Il magistrato ha quindi chiesto che fosse preliminarmente sottoposta al Collegio la questione di ammissibilità e procedibilità del conto. L’agente contabile, regolarmente notiziato, non ha depositato difese né è comparso. All’udienza il Pubblico Ministero, condividendo le conclusioni dell’istruttore, ha chiesto dichiararsi l’improcedibilità.
La Motivazione della Corte
Il Collegio muove dalla premessa che la gestione del denaro e dei beni degli enti pubblici è assoggettata a un sistema di controlli rigorosi, del quale la resa del conto giudiziale costituisce elemento fondamentale. Su questa base ritiene necessario distinguere due figure: il consegnatario con debito di custodia e il consegnatario con debito di vigilanza, alle quali corrispondono obblighi e responsabilità differenti.
Il debito di custodia implica una responsabilità diretta per la conservazione e la gestione dei beni affidati a un agente contabile incaricato della loro movimentazione, come il magazziniere titolare di un deposito. Costui deve custodire i beni, impedirne la rimozione o la cessione senza adeguata documentazione giustificativa e rendicontare la gestione mediante il conto giudiziale, che deve indicare dettagliatamente ogni movimento in entrata e in uscita. In caso di ammanchi o irregolarità, risponde personalmente dei danni subiti dall’amministrazione secondo le regole di contabilità, con inversione dell’onere della prova.
Il debito di vigilanza, invece, non comporta gestione né movimentazione materiale dei beni: si configura quando il soggetto si limita a fruirne per le proprie ordinarie funzioni, assumendo la responsabilità di un uso corretto e diligente, come il dirigente che ha in dotazione computer e arredi del proprio ufficio. La norma di riferimento è l’art. 32, comma 2, del R.D. n. 827/1924, per cui non devono rendere il conto giudiziale coloro che hanno in consegna mobili di ufficio per solo debito di vigilanza, e l’art. 12 del D.P.R. n. 254/2002, che parimenti esclude l’obbligo. La responsabilità resta di tipo amministrativo e non richiede il conto giudiziale, ma la redazione del conto amministrativo da trasmettere all’ente.

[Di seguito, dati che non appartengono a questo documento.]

(** * TimeDistributedLayer: a shallow embedding of
      tensorlayer/layers/time_distribution.py

    The layer applies an inner layer class to every timestep of a
    (batch, time, feature) tensor under one shared TensorFlow variable
    scope.  The file is graph-construction glue: all it does is drive the
    variable-scope machinery, the tensor engine (stack / unstack /
    transpose) and the bookkeeping hooks of the base layer.

    Layout of the development:
    - Python values, exceptions, and a state-and-exception monad in which
      the state survives an exception (Python does not roll mutations back);
    - the process-wide graph state of TensorFlow 1.x (variable store,
      current variable scope, a chronological trace of scope / creation /
      collection events);
    - the base [Layer] and [InputLayer] the source imports;
    - [TimeDistributedLayer] itself, statement by statement;
    - theorems. *)

From stdpp Require Import base list strings pretty.
From Stdlib Require Import Ascii.

(** ** Python values and exceptions *)

Inductive Exn : Type :=
| KeyError | AttributeError | TypeError | IndexError | ValueError.

Global Instance Exn_eq_dec : EqDecision Exn.
Proof. solve_decision. Defined.

Inductive Result (A : Type) : Type :=
| Ok (a : A)
| Raise (e : Exn).
Arguments Ok {A} a.
Arguments Raise {A} e.

(** An attribute of a Python object is either absent from the object
    (reading it raises [AttributeError]) or bound to a value. *)
Inductive attr (A : Type) : Type :=
| Unset
| Bound (a : A).
Arguments Unset {A}.
Arguments Bound {A} a.

(** Values found in the keyword dictionary [layer_args]. *)
Inductive PyVal : Type :=
| PyInt (z : Z)
| PyStr (s : string).

(** A Python dict keeps insertion order, which its [repr] shows; it is an
    association list here, read by first match. *)
Definition Args : Type := list (string * PyVal).

Fixpoint dict_get (d : Args) (k : string) : option PyVal :=
  match d with
  | [] => None
  | (k', v) :: d' => if bool_decide (k' = k) then Some v else dict_get d' k
  end.

Definition repr (v : PyVal) : string :=
  match v with
  | PyInt z => pretty z
  | PyStr s => "'" +:+ s +:+ "'"
  end.

Fixpoint repr_items (d : Args) : string :=
  match d with
  | [] => ""
  | [(k, v)] => "'" +:+ k +:+ "': " +:+ repr v
  | (k, v) :: d' => "'" +:+ k +:+ "': " +:+ repr v +:+ ", " +:+ repr_items d'
  end.

(** [str(d)] of a dict whose keys are strings (quote characters inside the
    strings are not escaped here). *)
Definition repr_dict (d : Args) : string := "{" +:+ repr_items d +:+ "}".

(** [str(i)] of a non-negative loop index. *)
Definition str (i : nat) : string := pretty i.

(** ** Tensors of the symbolic graph *)

Definition Shape : Type := list nat.

#[local] Set Warnings "-register-all".
Inductive Node : Type :=
| NPlaceholder (name : string)
| NStack (values : list Node) (axis : nat) (name : string)
| NUnstack (value : Node) (axis : nat) (i : nat)
| NTranspose (a : Node) (perm : list nat)
| NApply (op : string) (weights : list string) (input : Node).

Record Tensor : Type := { node : Node; shape : Shape }.

(** What a layer may hold in [inputs] / [outputs]: one tensor
    ([isinstance(_, tf.Tensor)]) or a Python sequence of tensors. *)
Inductive TensorLike : Type :=
| One (t : Tensor)
| Many (ts : list Tensor).

(** ** TensorFlow graph state *)

Record TFVariable : Type := { var_name : string; var_shape : Shape }.

(** The [reuse] flag of a variable scope: [False]/[None], [True] or
    [tf.AUTO_REUSE]. *)
Inductive Reuse : Type := NoReuse | ReuseTrue | AUTO_REUSE.

Global Instance Reuse_eq_dec : EqDecision Reuse.
Proof. solve_decision. Defined.

Record VariableScope : Type := { vs_name : string; vs_reuse : Reuse }.

Inductive Event : Type :=
| EnterScope (vs : VariableScope)
| CreateVariable (v : TFVariable)
| GetCollection (scope : string).

Record Graph : Type := {
  variables : list TFVariable;      (* the variables collection, in creation order *)
  current_scope : VariableScope;    (* tf.get_variable_scope() *)
  trace : list Event                (* oldest first *)
}.

(** ** Layers *)

(** A constructed layer, as the next layer sees it. *)
Record LayerObj : Type := {
  l_outputs : TensorLike;
  l_all_layers : list Tensor;
  l_all_params : list TFVariable
}.

Record InputLayerObj : Type := { il_outputs : Tensor; il_name : string }.

(** A layer class usable as [layer_class].  Given its keyword arguments
    and the shape of the slice it is applied to, it either rejects them or
    asks the current variable scope for a list of variables (names relative
    to the scope, with shapes) through [tf.get_variable] and yields an
    output of some shape.  [cls_name] is its [__name__], which a callable
    that is not a class may lack. *)
Record LayerClass : Type := {
  cls_name : option string;
  cls_spec : Args -> Shape -> Result (list (string * Shape) * Shape)
}.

La Corte richiama la giurisprudenza contabile secondo cui i dipendenti pubblici che utilizzano beni mobili per adempiere agli obblighi di servizio rispondono solo per mancata osservanza del debito di vigilanza, senza inversione dell’onere della prova in caso di furto da parte di terzi, non assumendo la responsabilità tipica dell’agente contabile. Viene inoltre precisato che la consegna del bene dal consegnatario con debito di custodia all’ufficio utilizzatore non estingue automaticamente l’obbligo di custodia, richiedendosi un verbale con descrizione dei beni, verifica dello stato di conservazione, data di consegna e identificazione dei soggetti, fermo restando l’obbligo di aggiornamento dei registri.
Applicando tali principi, il Collegio osserva che dagli atti non emerge in capo al consegnatario un concreto debito di custodia, potendosi ravvisare un obbligo di mera vigilanza sui beni in uso all’ufficio cui era preposto. Il documento, così come redatto e trasmesso, non è dunque qualificabile tecnicamente come conto giudiziale. Il giudizio di conto va pertanto dichiarato improcedibile per carenza dei presupposti normativamente previsti e, essendo limitato a questioni preliminari, non vi è luogo a pronuncia sulle spese ai sensi dell’art. 31, comma 3, del D.lgs. n. 174/2016.